Tourism activity remained healthy, though moderated, as capacity constraints affected the high-value-added stopover segment. The cruise sector, however, continued to experience robust growth and attracted significant foreign investment in onshore private destinations. Ministry of Tourism data showed total arrivals rose 10.7 per cent in June to one million visitors, driven primarily by a 13.8 per cent increase in sea arrivals, while air arrivals declined by 3.1 per cent. On a year-to-date basis, total arrivals expanded by 10.6 per cent to 6.3 million.
In the short-term vacation rental market, AirDNA reported a 3.1 per cent increase in total room nights sold to 79,615 in July. However, occupancy rates fell due to expanded inventory, with entire place listings dropping to 52.5 per cent and hotel-comparable listings to 45.6 per cent. Average daily rates rose to US$592.40 for entire place listings and US$186.92 for hotel-comparable listings.
The CBB also reported that inflation eased, with the All-Bahamas Retail Price Index showing a 0.2 per cent decrease during the 12 months to May 2025, compared to a two per cent increase in the same period in 2024.
On the fiscal front, preliminary data for the first 11 months of the 2024/25 financial year showed the government’s deficit narrowed to US$141.5 million, from US$151.1 million in the previous year, as revenue growth outpaced expenditure. Total revenue rose by US$245.5 million to US$3.1 billion, fueled by tax receipts, including a US$123.9 million increase in departure taxes and a US$70.8 million rise in VAT collections. Aggregate expenditure increased by US$235.9 million to US$3.2 billion.

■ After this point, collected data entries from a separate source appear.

(** ** Bitmaps *)

Definition bit (b : list Z) (j : Z) : bool := Z.testbit (default 0 (b !! Z.to_nat (j / 8))) (j mod 8).
Definition bitmap_ok (b : list Z) : Prop := zlen b = CLUSTER_SLOTS / 8 /\ bytes_ok b.
Definition slot_ok (j : Z) : Prop := 0 <= j < CLUSTER_SLOTS.

Lemma slot_byte j : slot_ok j -> 0 <= j / 8 < CLUSTER_SLOTS / 8.
Proof. unfold slot_ok, CLUSTER_SLOTS. intros. change (16384 / 8) with 2048. dlia. Qed.

Lemma bitmap_get b j : bitmap_ok b -> slot_ok j ->
  exists x, bget b (j / 8) = Some x /\ b !! Z.to_nat (j / 8) = Some x /\ byte_ok x.
Proof.
  intros [Hl Hb] Hj. assert (Hs := slot_byte j Hj).
  destruct (lookup_lt_is_Some_2 b (Z.to_nat (j / 8))) as [x Hx]; [lia|]. exists x.
  rewrite bget_lookup by lia. split; [done|]. split; [done|]. by eapply (list.Forall_lookup_1 _ _ _ _ Hb).
Qed.

Lemma pos_land_7 j : Z.land j 7 = j mod 8.
Proof. change 7 with (Z.ones 3). by rewrite Z.land_ones by lia. Qed.

Lemma land_bit x k : 0 <= k -> Z.land x (Z.shiftl 1 k) = if Z.testbit x k then Z.shiftl 1 k else 0.
Proof.
  intros Hk. rewrite Z.shiftl_1_l. apply Z.bits_inj'. intros n Hn. rewrite Z.land_spec, Z.pow2_bits_eqb by done.
  destruct (Z.eqb_spec k n) as [->|].
  - rewrite andb_true_r. destruct (Z.testbit x n); [by rewrite Z.pow2_bits_true|by rewrite Z.bits_0].
  - rewrite andb_false_r. destruct (Z.testbit x k); [by rewrite Z.pow2_bits_false|by rewrite Z.bits_0].
Qed.

Lemma bitmapTestBit_spec b j : bitmap_ok b -> slot_ok j -> bitmapTestBit b j = Some (bit b j).
Proof.
  intros Hb Hj. destruct (bitmap_get b j Hb Hj) as (x & Hx & Hl & _). unfold bitmapTestBit, bit. rewrite Hx, Hl.
  cbn [mbind option_bind]. change (default 0 (Some x)) with x. f_equal. rewrite pos_land_7. assert (0 <= j mod 8) by (apply Z.mod_pos_bound; lia).
  rewrite land_bit by done. destruct (Z.testbit x (j mod 8)); [|done].
  rewrite Z.shiftl_1_l. by rewrite (proj2 (Z.eqb_neq _ _)) by (apply Z.pow_nonzero; lia).
Qed.

(** A byte of the bitmap is replaced: the bits of [j] to [j]. *)
Lemma bit_insert b j x' k :
  bitmap_ok b -> slot_ok j -> slot_ok k ->
  bit (<[Z.to_nat (j / 8) := x']> b) k = if k / 8 =? j / 8 then Z.testbit x' (k mod 8) else bit b k.
Proof.
  intros [Hl _] Hj Hk. assert (Hsj := slot_byte j Hj). assert (Hsk := slot_byte k Hk). unfold bit.
  destruct (Z.eqb_spec (k / 8) (j / 8)) as [->|Hne].
  - by rewrite list_lookup_insert_eq by lia.
  - rewrite list_lookup_insert_ne; [done|]. intros E. apply Hne. lia.
Qed.

Lemma slot_eq j k : k / 8 = j / 8 -> (k =? j) = (k mod 8 =? j mod 8).
Proof. intros E. destruct (Z.eqb_spec k j) as [->|]; [by rewrite Z.eqb_refl|]. symmetry. apply Z.eqb_neq. dlia. Qed.

Lemma insert_byte_ok b i x : bitmap_ok b -> byte_ok x -> bitmap_ok (<[i := x]> b).
Proof. intros [Hl Hb] Hx. split; [by rewrite length_insert|]. by apply Forall_insert. Qed.

Lemma bitmapSetBit_spec b j : bitmap_ok b -> slot_ok j ->
  exists b', bitmapSetBit b j = Some b' /\ bitmap_ok b' /\ forall k, slot_ok k -> bit b' k = (k =? j) || bit b k.
Proof.
  intros Hb Hj. destruct (bitmap_get b j Hb Hj) as (x & Hx & Hl & Hbx). unfold bitmapSetBit. rewrite Hx. cbn [mbind option_bind].
  assert (Hs := slot_byte j Hj). rewrite bset_insert by (destruct Hb; lia). eexists. split; [done|].
  split; [apply insert_byte_ok; [done|apply Z.mod_pos_bound; lia]|].
  intros k Hk. rewrite bit_insert by done. destruct (Z.eqb_spec (k / 8) (j / 8)) as [E|E].
  - rewrite (slot_eq j k E). unfold u8. change 256 with (2 ^ 8).
    assert (0 <= k mod 8 < 8) by (apply Z.mod_pos_bound; lia). assert (0 <= j mod 8 < 8) by (apply Z.mod_pos_bound; lia).
    rewrite Z.mod_pow2_bits_low by lia. rewrite Z.lor_spec, pos_land_7, Z.shiftl_1_l, Z.pow2_bits_eqb by lia.
    unfold bit. rewrite E, Hl. change (default 0 (Some x)) with x. rewrite orb_comm. f_equal. apply Z.eqb_sym.
  - rewrite (proj2 (Z.eqb_neq k j)) by (intros ->; by apply E). done.
Qed.

Lemma bitmapClearBit_spec b j : bitmap_ok b -> slot_ok j ->
  exists b', bitmapClearBit b j = Some b' /\ bitmap_ok b' /\ forall k, slot_ok k -> bit b' k = negb (k =? j) && bit b k.
Proof.
  intros Hb Hj. destruct (bitmap_get b j Hb Hj) as (x & Hx & Hl & Hbx). unfold bitmapClearBit. rewrite Hx. cbn [mbind option_bind].
  assert (Hs := slot_byte j Hj). rewrite bset_insert by (destruct Hb; lia). eexists. split; [done|].
  split; [apply insert_byte_ok; [done|apply Z.mod_pos_bound; lia]|].
  intros k Hk. rewrite bit_insert by done. destruct (Z.eqb_spec (k / 8) (j / 8)) as [E|E].
  - rewrite (slot_eq j k E). unfold u8. change 256 with (2 ^ 8).
    assert (0 <= k mod 8 < 8) by (apply Z.mod_pos_bound; lia). assert (0 <= j mod 8 < 8) by (apply Z.mod_pos_bound; lia).
    rewrite Z.mod_pow2_bits_low by lia.
    rewrite Z.land_spec, Z.lnot_spec, pos_land_7, Z.shiftl_1_l, Z.pow2_bits_eqb by lia.
    unfold bit. rewrite E, Hl. change (default 0 (Some x)) with x. rewrite andb_comm. do 2 f_equal. apply Z.eqb_sym.
  - rewrite (proj2 (Z.eqb_neq k j)) by (intros ->; by apply E). done.
Qed.
(** * pulumi-aws-infra: a shallow embedding of the VPC, container and task
    helpers, and the properties the specification states about them.

    Conventions of the embedding.
    - A pulumi [Input]/[Output] is modelled by the value it resolves to, or
      by the name of the resource or lookup the engine resolves it from.
    - A JavaScript value that may be [undefined] is an [option].
    - A [throw] is the [Throw] completion; the state reached when the
      exception leaves the function is kept, since side effects made before
      the throw persist.
    - Resources handed to the engine ([new aws.ec2.Vpc(...)] and the like) are
      recorded, in program order, in a list of declarations.
    - Counts and array positions are natural numbers; port numbers and
      addresses are integers. *)

From Stdlib Require Import ZArith Lia Ascii String.
From stdpp Require Import base numbers option list strings pretty gmap.

Open Scope string_scope.
Open Scope list_scope.
Open Scope nat_scope.

(** ** JavaScript completions *)

Inductive JsError :=
  | Error (message : string)
  | TypeError (message : string).

(** The outcome of running a piece of code: it returns, it throws, or it
    never finishes. *)
Inductive Completion (A : Type) :=
  | Return (a : A)
  | Throw (e : JsError)
  | Diverges.
Arguments Return {A} a.
Arguments Throw {A} e.
Arguments Diverges {A}.

Definition isReturn {A} (c : Completion A) : bool :=
  match c with Return _ => true | _ => false end.

(** JavaScript truthiness of a string that may be undefined: [undefined] and
    the empty string are falsy. *)
Definition truthy (s : option string) : bool :=
  match s with
  | Some s => negb (String.eqb s "")
  | None => false
  end.

(** The string itself when it is truthy. *)
Definition truthyString (s : option string) : option string :=
  match s with
  | Some s => if String.eqb s "" then None else Some s
  | None => None
  end.
Lemma applyOrdering_Q_permutation :
  forall self A Kb' Kn',
    canonical self A ->
    Permutation Kb' (seq 0 (rank_of (E.lu self))) ->
    Permutation Kn' (seq 0 (cols A - rank_of (E.lu self))) ->
    Permutation
      (E.Q (E.applyOrdering self (rank_of (E.lu self))
              (cols A - rank_of (E.lu self)) Kb' Kn'))
      (E.Q self).
Proof.
  intros self A Kb' Kn' [Hwf _] HKb HKn.
  destruct Hwf as (_ & _ & _ & _ & _ & _ & HQl & Hrm & Hmn & _).
  cbn [E.applyOrdering E.with_RSQ E.Q].
  eapply perm_trans.
  - apply permuteSegment_permutation; [ exact HKn | ].
    rewrite !length_permuteSegment, HQl. lia.
  - apply permuteSegment_permutation; [ exact HKb | ].
    rewrite HQl. lia.
Qed.

Section Updates.

Variable std_sort : (nat -> nat -> bool) -> list nat -> list nat.
Hypothesis std_sort_contract : sort_contract std_sort.

Lemma update_keeps_form :
  forall A self u self',
    canonical self A ->
    valid_update (rank_of (E.lu self)) (cols A) u ->
    apply_update std_sort self u = Some self' ->
    canonical self' A /\ Permutation (E.Q self') (E.Q self) /\
    E.lu self' = E.lu self.
Proof.
  intros A self u self' Hc Hv Hu.
  pose proof (update_same_backup _ _ _ _ Hu) as (Hlu & _).
  split; [ | split; [ | exact Hlu ] ].
  - destruct u as [ib in_|w|Kb Kn|]; cbn in Hu, Hv.
    + eapply swap_preserves_canonical; eassumption.
    + assert (Hw : length w = cols A).
      { unfold E.updateWithPriorityWeights in Hu.
        destruct (Nat.eqb_spec (length w) (E.lu_cols (E.lu self)))
          as [E|E]; cbn [negb] in Hu; [ | discriminate Hu ].
        destruct Hc as [(_ & Hlc & _) _]. congruence. }
      destruct (update_canonical_descending std_sort std_sort_contract
                  self A w Hc Hw)
        as (s1 & s2 & _ & _ & Hu2 & _ & Hc2 & _).
      rewrite Hu in Hu2. inversion Hu2; subst. exact Hc2.
    + destruct Hv as [HKb HKn].
      destruct (updateOrdering_canonical self A Kb Kn Hc HKb HKn)
        as (s2 & Hu2 & Hc2 & _).
      rewrite Hu in Hu2. inversion Hu2; subst. exact Hc2.
    + inversion Hu; subst. apply clean_canonical. exact Hc.
  - destruct u as [ib in_|w|Kb Kn|]; cbn in Hu, Hv.
    + eapply swap_Q_permutation; eassumption.
    + assert (Hw : length w = cols A).
      { unfold E.updateWithPriorityWeights in Hu.
        destruct (Nat.eqb_spec (length w) (E.lu_cols (E.lu self)))
          as [E|E]; cbn [negb] in Hu; [ | discriminate Hu ].
        destruct Hc as [(_ & Hlc & _) _]. congruence. }
      destruct (update_canonical_descending std_sort std_sort_contract
                  self A w Hc Hw)
        as (s1 & s2 & Hg & Hc1 & Hu2 & Hs2 & _).
      assert (Heq : self' = s2) by congruence.
      assert (Hg1 : canonical s1 A /\ Permutation (E.Q s1) (E.Q self)
                    /\ E.lu s1 = E.lu self).
      { unfold greedy_pass in Hg.
        destruct (0 <? _).
        - destruct (greedy_loop_Q_permutation A w _ _ self s1 Hc Hg)
            as (H1 & H2).
          split; [ exact H1 | ]. split; [ exact H2 | ].
          apply (greedy_loop_same_backup _ _ _ _ _ Hg).
        - inversion Hg; subst.
          split; [ exact Hc | ].
          split; [ apply Permutation_refl | reflexivity ]. }
      destruct Hg1 as (_ & HP1 & Hlu1).
      eapply perm_trans; [ | exact HP1 ].
      rewrite Heq, Hs2. rewrite <- Hlu1.
      pose proof Hc1 as [(_ & _ & _ & _ & _ & _ & _ & _ & _ & _
                         & HKb1 & HKn1) _].
      apply applyOrdering_Q_permutation; [ exact Hc1 | | ].
      * eapply perm_trans; [ | exact HKb1 ].
        apply std_sort_contract.
      * eapply perm_trans; [ | exact HKn1 ].
        rewrite Hlu1.
        apply (std_sort_contract
                 (fun r => E.atQ w
                             (E.at_ (E.Q s1)
                                (length (E.Q s1)
                                 - (cols A - rank_of (E.lu self)) + r)))).
    + destruct Hv as [HKb HKn].
      destruct (updateOrdering_canonical self A Kb Kn Hc HKb HKn)
        as (s2 & Hu2 & _ & HQ2 & _).
      rewrite Hu in Hu2. inversion Hu2; subst s2. rewrite HQ2.
      apply applyOrdering_Q_permutation; assumption.
    + inversion Hu; subst. apply Permutation_refl.
Qed.


End Updates.

(** X12.  [updateOrdering(Kb, Kn)] with permutations of the basic and
    of the non-basic positions keeps the canonical form: position [p]
    of the basic variables receives the variable that was at position
    [Kb[p]], position [j] of the non-basic ones the variable that was
    at [Kn[j]], and the members [Kb] and [Kn] of the echelonizer are
    left as they were.  With an index vector of another size the
    assertion fails. *)
Theorem updateOrdering_reorders_canonical_form :
  forall self A Kb' Kn',
    canonical self A ->
    let r := rank_of (E.lu self) in
    let n := cols A in
    (Permutation Kb' (seq 0 r) ->
     Permutation Kn' (seq 0 (n - r)) ->
     exists self',
       E.updateOrdering self Kb' Kn' = Some self' /\
       canonical self' A /\
       (forall p, p < r ->
          E.at_ (E.Q self') p = E.at_ (E.Q self) (E.at_ Kb' p)) /\
       (forall j, j < n - r ->
          E.at_ (E.Q self') (r + j) = E.at_ (E.Q self) (r + E.at_ Kn' j)) /\
       (forall i j, i < r ->
          coeff (E.S self') i j
          = coeff (E.S self) (E.at_ Kb' i) (E.at_ Kn' j)) /\
       E.Kb self' = E.Kb self /\ E.Kn self' = E.Kn self) /\
    (length Kb' <> r \/ length Kn' <> n - r ->
     E.updateOrdering self Kb' Kn' = None).
Proof.
  intros self A Kb' Kn' Hcan r n. split.
  - intros HKb HKn.
    destruct (updateOrdering_canonical self A Kb' Kn' Hcan HKb HKn)
      as (self' & Hu & Hc' & HQ & _ & HS & HKb' & HKn').
    destruct (applyOrdering_canonical self A Kb' Kn' Hcan HKb HKn)
      as (_ & _ & HQb & HQn & _ & HSc).
    exists self'. rewrite HQ, HS.
    split; [ exact Hu | ]. split; [ exact Hc' | ].
    split; [ exact HQb | ]. split; [ exact HQn | ].
    split; [ exact HSc | ]. split; assumption.
  - intros Hbad.
    pose proof Hcan as [(_ & _ & _ & _ & HSr & _ & HQl & _) _].
    unfold E.updateOrdering. rewrite HSr, HQl. fold r. fold n.
    destruct (Nat.eqb_spec r (length Kb')) as [E1|E1];
      [ | reflexivity ].
    destruct (Nat.eqb_spec (n - r) (length Kn')) as [E2|E2];
      [ | reflexivity ].
    destruct Hbad; congruence.
Qed.

(** *** A swap undone by the same swap *)

Lemma swap_at_involutive :
  forall v a b,
    a < length v -> b < length v ->
    E.swap_at (E.swap_at v a b) a b = v.
Proof.
  intros v a b Ha Hb.
  apply (nth_ext _ _ 0 0).
  - rewrite !length_swap_at. reflexivity.
  - intros p _.
    change (E.at_ (E.swap_at (E.swap_at v a b) a b) p = E.at_ v p).
    rewrite at_swap_at by (rewrite length_swap_at; assumption).
    rewrite !at_swap_at by assumption.
    rewrite !Nat.eqb_refl.
    destruct (Nat.eqb_spec p b) as [->|Hpb].
    + destruct (Nat.eqb_spec a b) as [->|_]; reflexivity.
    + destruct (Nat.eqb_spec p a) as [->|Hpa]; [ | reflexivity ].
      destruct (Nat.eqb_spec b a); reflexivity.
Qed.
(** * gun-violence: data acquisition and report generation

    A shallow embedding of [src/data_utils.py] (World Bank fetchers with
    embedded fallback tables) and of [scripts/generate_html.py] (the static
    report built from executed notebooks), followed by the properties
    established about them.

    Conventions of the embedding.
    - A Python [str] is a [string]: a sequence of one-byte characters.  Text
      outside ASCII (the page template has some) is carried as the bytes the
      source file holds.
    - A value decoded from JSON is a [pyval].  A Python [dict] is an
      association list in insertion order whose keys are pairwise distinct.
    - A Python [float] is a binary64 [float]; a Python [int] is a [Z].
    - A computation that may raise is an [outcome]; code that also prints or
      draws random identifiers threads an explicit state.
    - What the code gets from outside the repository (the network, the
      built-ins [float], [int], [json.loads], [json.dumps], the library sort,
      the random source, the file system) is a field of an environment
      record, so every theorem holds whatever these deliver. *)

From Stdlib Require Import ZArith List String Ascii Bool Arith Lia.
From Stdlib Require Import Permutation Sorting.Sorted.
From Stdlib Require Import Floats.PrimFloat Numbers.Cyclic.Int63.Uint63.
From Stdlib Require Import Numbers.DecimalString.
Import ListNotations.

#[local] Set Warnings "-inexact-float,-register-all".
#[local] Open Scope list_scope.
#[local] Open Scope string_scope.

(** ** Exceptions and outcomes *)

(** The exception classes the two files can meet. *)
Inductive exn : Type :=
| TypeError
| KeyError
| IndexError
| AttributeError
| ValueError
| OverflowError
| RequestException   (* requests.get failed: connection, timeout, ... *)
| HTTPError          (* raise_for_status on a 4xx/5xx answer *)
| JSONDecodeError    (* the body is not JSON *)
| OSError.           (* a file could not be read *)

Inductive outcome (A : Type) : Type :=
| Val (a : A)
| Exc (e : exn).

Arguments Val {A} a.
Arguments Exc {A} e.

Definition and_then {A B : Type} (m : outcome A) (k : A -> outcome B) : outcome B :=
  match m with
  | Val a => k a
  | Exc e => Exc e
  end.

Notation "'let*' x ':=' m 'in' k" := (and_then m (fun x => k))
  (at level 10, x pattern, m at level 100, k at level 200).

(** [for x in xs: acc = step acc x], stopping at the first exception. *)
Fixpoint for_each {A S : Type} (step : S -> A -> outcome S) (xs : list A) (acc : S)
  : outcome S :=
  match xs with
  | [] => Val acc
  | x :: rest => let* acc' := step acc x in for_each step rest acc'
  end.

(** [xs.append(x)], seen as the list it leaves behind. *)
Definition snoc {A : Type} (xs : list A) (x : A) : list A := (xs ++ [x])%list.

(** ** Strings *)

Definition nl : string := String "010"%char "".
Definition dq : string := String "034"%char "".

(** [s[n:]] *)
Fixpoint str_drop (n : nat) (s : string) : string :=
  match n, s with
  | O, _ => s
  | S n', String _ r => str_drop n' r
  | S _, EmptyString => EmptyString
  end.

Definition startswith (s p : string) : bool := String.prefix p s.

Definition endswith (s p : string) : bool :=
  (String.length p <=? String.length s)%nat
  && String.eqb (str_drop (String.length s - String.length p) s) p.

(** [s[a:-b]] for a string of length at least [b]. *)
Definition str_slice_inner (a b : nat) (s : string) : string :=
  String.substring a (String.length s - b - a) s.

(** [sub in s] *)
Fixpoint str_contains (sub s : string) : bool :=
  String.prefix sub s
  || match s with
     | EmptyString => false
     | String _ r => str_contains sub r
     end.

(** [s.split(sep)] for a one-character separator. *)
Fixpoint str_split (sep : ascii) (s : string) : list string :=
  match s with
  | EmptyString => [EmptyString]
  | String c r =>
      if Ascii.eqb c sep then EmptyString :: str_split sep r
      else match str_split sep r with
           | h :: t => String c h :: t
           | [] => [String c EmptyString]
           end
  end.

(** [str.isspace] on one-byte characters: TAB, LF, VT, FF, CR, the four
    separators FS, GS, RS, US, and the blank. *)
Definition isspace (c : ascii) : bool :=
  let n := nat_of_ascii c in
  ((9 <=? n) && (n <=? 13) || (28 <=? n) && (n <=? 32))%nat.

Fixpoint str_lstrip_by (drop : ascii -> bool) (s : string) : string :=
  match s with
  | EmptyString => EmptyString
  | String c r => if drop c then str_lstrip_by drop r else s
  end.

Fixpoint str_rstrip_by (drop : ascii -> bool) (s : string) : string :=
  match s with
  | EmptyString => EmptyString
  | String c r =>
      match str_rstrip_by drop r with
      | EmptyString => if drop c then EmptyString else String c EmptyString
      | r' => String c r'
      end
  end.

(** [s.strip()] *)
Definition str_strip (s : string) : string :=
  str_rstrip_by isspace (str_lstrip_by isspace s).

(** Truth value of a [str]: non-empty. *)
Definition str_truthy (s : string) : bool :=
  match s with
  | EmptyString => false
  | String _ _ => true
  end.

Fixpoint str_mem (c : ascii) (s : string) : bool :=
  match s with
  | EmptyString => false
  | String d r => Ascii.eqb c d || str_mem c r
  end.

(** [s.lstrip(chars)] *)
Definition str_lstrip_chars (chars s : string) : string :=
  str_lstrip_by (fun c => str_mem c chars) s.

(** [s.replace(old, new)] for a non-empty [old]: occurrences are taken from
    the left and do not overlap; [skip] counts the characters of a matched
    occurrence still to be passed over. *)
Fixpoint str_replace_from (old new : string) (skip : nat) (s : string) : string :=
  match s with
  | EmptyString => EmptyString
  | String c r =>
      match skip with
      | S k => str_replace_from old new k r
      | O =>
          if String.prefix old s
          then new ++ str_replace_from old new (String.length old - 1) r
          else String c (str_replace_from old new 0 r)
      end
  end.

Definition str_replace (old new s : string) : string :=
  str_replace_from old new 0 s.

Definition is_upper (c : ascii) : bool :=
  let n := nat_of_ascii c in ((65 <=? n) && (n <=? 90))%nat.

Definition is_lower (c : ascii) : bool :=
  let n := nat_of_ascii c in ((97 <=? n) && (n <=? 122))%nat.

Definition to_upper (c : ascii) : ascii :=
  if is_lower c then ascii_of_nat (nat_of_ascii c - 32) else c.

Definition to_lower (c : ascii) : ascii :=
  if is_upper c then ascii_of_nat (nat_of_ascii c + 32) else c.

(** [s.title()] on ASCII text: a letter that follows a non-letter is put in
    upper case, a letter that follows a letter in lower case. *)
Fixpoint str_title_from (prev_cased : bool) (s : string) : string :=
  match s with
  | EmptyString => EmptyString
  | String c r =>
      if is_upper c || is_lower c
      then String (if prev_cased then to_lower c else to_upper c)
                  (str_title_from true r)
      else String c (str_title_from false r)
  end.

Definition str_title (s : string) : string := str_title_from false s.

(** [sep.join(parts)] *)
Definition str_join (sep : string) (parts : list string) : string :=
  String.concat sep parts.

(** [str(n)] for an [int]. *)
Definition str_of_int (z : Z) : string :=
  NilZero.string_of_int (Z.to_int z).

Definition str_of_nat (n : nat) : string := str_of_int (Z.of_nat n).

(** ** Python values *)

(** The values [json.loads] builds, which are also the cells of a frame. *)
Inductive pyval : Type :=
| PNone
| PBool (b : bool)
| PInt (z : Z)
| PFloat (f : float)
| PStr (s : string)
| PList (items : list pyval)
| PDict (items : list (string * pyval)).

Fixpoint assoc {V : Type} (k : string) (kvs : list (string * V)) : option V :=
  match kvs with
  | [] => None
  | (k', v) :: rest => if String.eqb k k' then Some v else assoc k rest
  end.

Definition chars_of (s : string) : list pyval :=
  map (fun c => PStr (String c EmptyString)) (list_ascii_of_string s).

(** [len(v)] *)
Definition py_len (v : pyval) : outcome Z :=
  match v with
  | PStr s => Val (Z.of_nat (String.length s))
  | PList l => Val (Z.of_nat (List.length l))
  | PDict d => Val (Z.of_nat (List.length d))
  | _ => Exc TypeError
  end.

(** [v[i]] for an integer [i >= 0]: a list gives its item and a string its
    character; a dict, whose keys are strings, has no such key. *)
Definition py_item (v : pyval) (i : nat) : outcome pyval :=
  match v with
  | PList l => match nth_error l i with Some x => Val x | None => Exc IndexError end
  | PStr s => match nth_error (chars_of s) i with Some x => Val x | None => Exc IndexError end
  | PDict _ => Exc KeyError
  | _ => Exc TypeError
  end.

(** [v[k]] for a string [k] *)
Definition py_getitem (v : pyval) (k : string) : outcome pyval :=
  match v with
  | PDict d => match assoc k d with Some x => Val x | None => Exc KeyError end
  | _ => Exc TypeError
  end.

(** [v.get(k, default)]: only a dict has the method. *)
Definition py_get (v : pyval) (k : string) (default : pyval) : outcome pyval :=
  match v with
  | PDict d => Val (match assoc k d with Some x => x | None => default end)
  | _ => Exc AttributeError
  end.

(** The items [for x in v] visits: a dict yields its keys, a string its
    characters. *)
Definition py_iter (v : pyval) : outcome (list pyval) :=
  match v with
  | PList l => Val l
  | PDict d => Val (map (fun kv => PStr (fst kv)) d)
  | PStr s => Val (chars_of s)
  | _ => Exc TypeError
  end.

(** [v == s] for a string literal [s] *)
Definition py_eq_str (v : pyval) (s : string) : bool :=
  match v with
  | PStr t => String.eqb t s
  | _ => false
  end.

(** [k in v] for a string [k]: key of a dict, item of a list, substring of
    a string. *)
Definition py_in (k : string) (v : pyval) : outcome bool :=
  match v with
  | PDict d => Val (match assoc k d with Some _ => true | None => false end)
  | PList l => Val (existsb (fun x => py_eq_str x k) l)
  | PStr s => Val (str_contains k s)
  | _ => Exc TypeError
  end.

Fixpoint join_items (sep : string) (items : list pyval) : outcome string :=
  match items with
  | [] => Val EmptyString
  | PStr s :: rest =>
      match rest with
      | [] => Val s
      | _ => let* r := join_items sep rest in Val (s ++ sep ++ r)
      end
  | _ => Exc TypeError
  end.

(** [sep.join(v)]: [v] is iterated and every item has to be a string. *)
Definition py_join (sep : string) (v : pyval) : outcome string :=
  let* items := py_iter v in join_items sep items.

(** [d.setdefault(k, v)] seen as the dict it leaves behind. *)
Definition py_setdefault (d : pyval) (k : string) (v : pyval) : outcome pyval :=
  match d with
  | PDict kvs =>
      Val (match assoc k kvs with
           | Some _ => d
           | None => PDict (snoc kvs (k, v))
           end)
  | _ => Exc AttributeError
  end.

(** [d[k] = v] on a dict that has the key: the position is kept. *)
Fixpoint assoc_update {V : Type} (k : string) (v : V) (kvs : list (string * V))
  : list (string * V) :=
  match kvs with
  | [] => []
  | (k', v') :: rest =>
      if String.eqb k k' then (k', v) :: rest
      else (k', v') :: assoc_update k v rest
  end.

(** ** Frames *)

(** A [pandas.DataFrame] without its index: the column labels in order and
    one list of cells per row, aligned with the labels. *)
Record DataFrame : Type := {
  columns : list string;
  rows : list (list pyval)
}.

(** A record of a row under construction: [{"country_code": ..., ...}]. *)
Definition record : Type := list (string * pyval).

(** [pd.DataFrame(columns=cols)] *)
Definition DataFrame_columns (cols : list string) : DataFrame :=
  {| columns := cols; rows := [] |}.

Definition record_cell (r : record) (col : string) : pyval :=
  match assoc col r with
  | Some v => v
  | None => PFloat nan
  end.

(** The labels of a list in order of first appearance. *)
Fixpoint first_seen (seen labels : list string) : list string :=
  match labels with
  | [] => []
  | x :: rest =>
      if existsb (String.eqb x) seen then first_seen seen rest
      else x :: first_seen (x :: seen) rest
  end.

(** [pd.DataFrame(records)]: the columns are the keys met, in order of first
    appearance (none at all for an empty list); a key a record lacks is
    filled with NaN. *)
Definition DataFrame_records (records : list record) : DataFrame :=
  let cols := first_seen [] (flat_map (map fst) records) in
  {| columns := cols;
     rows := map (fun r => map (record_cell r) cols) records |}.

Monetary developments showed a buildup in banking sector liquidity, though deposit growth lagged behind domestic credit expansion. External reserves declined due to net foreign currency outflows in the public sector and reduced private sector inflows.
The CBB concluded that while stopover tourism remained capacity constrained, overall economic indicators point to steady performance, supported by continued growth in cruise arrivals, fiscal consolidation, and moderating inflation.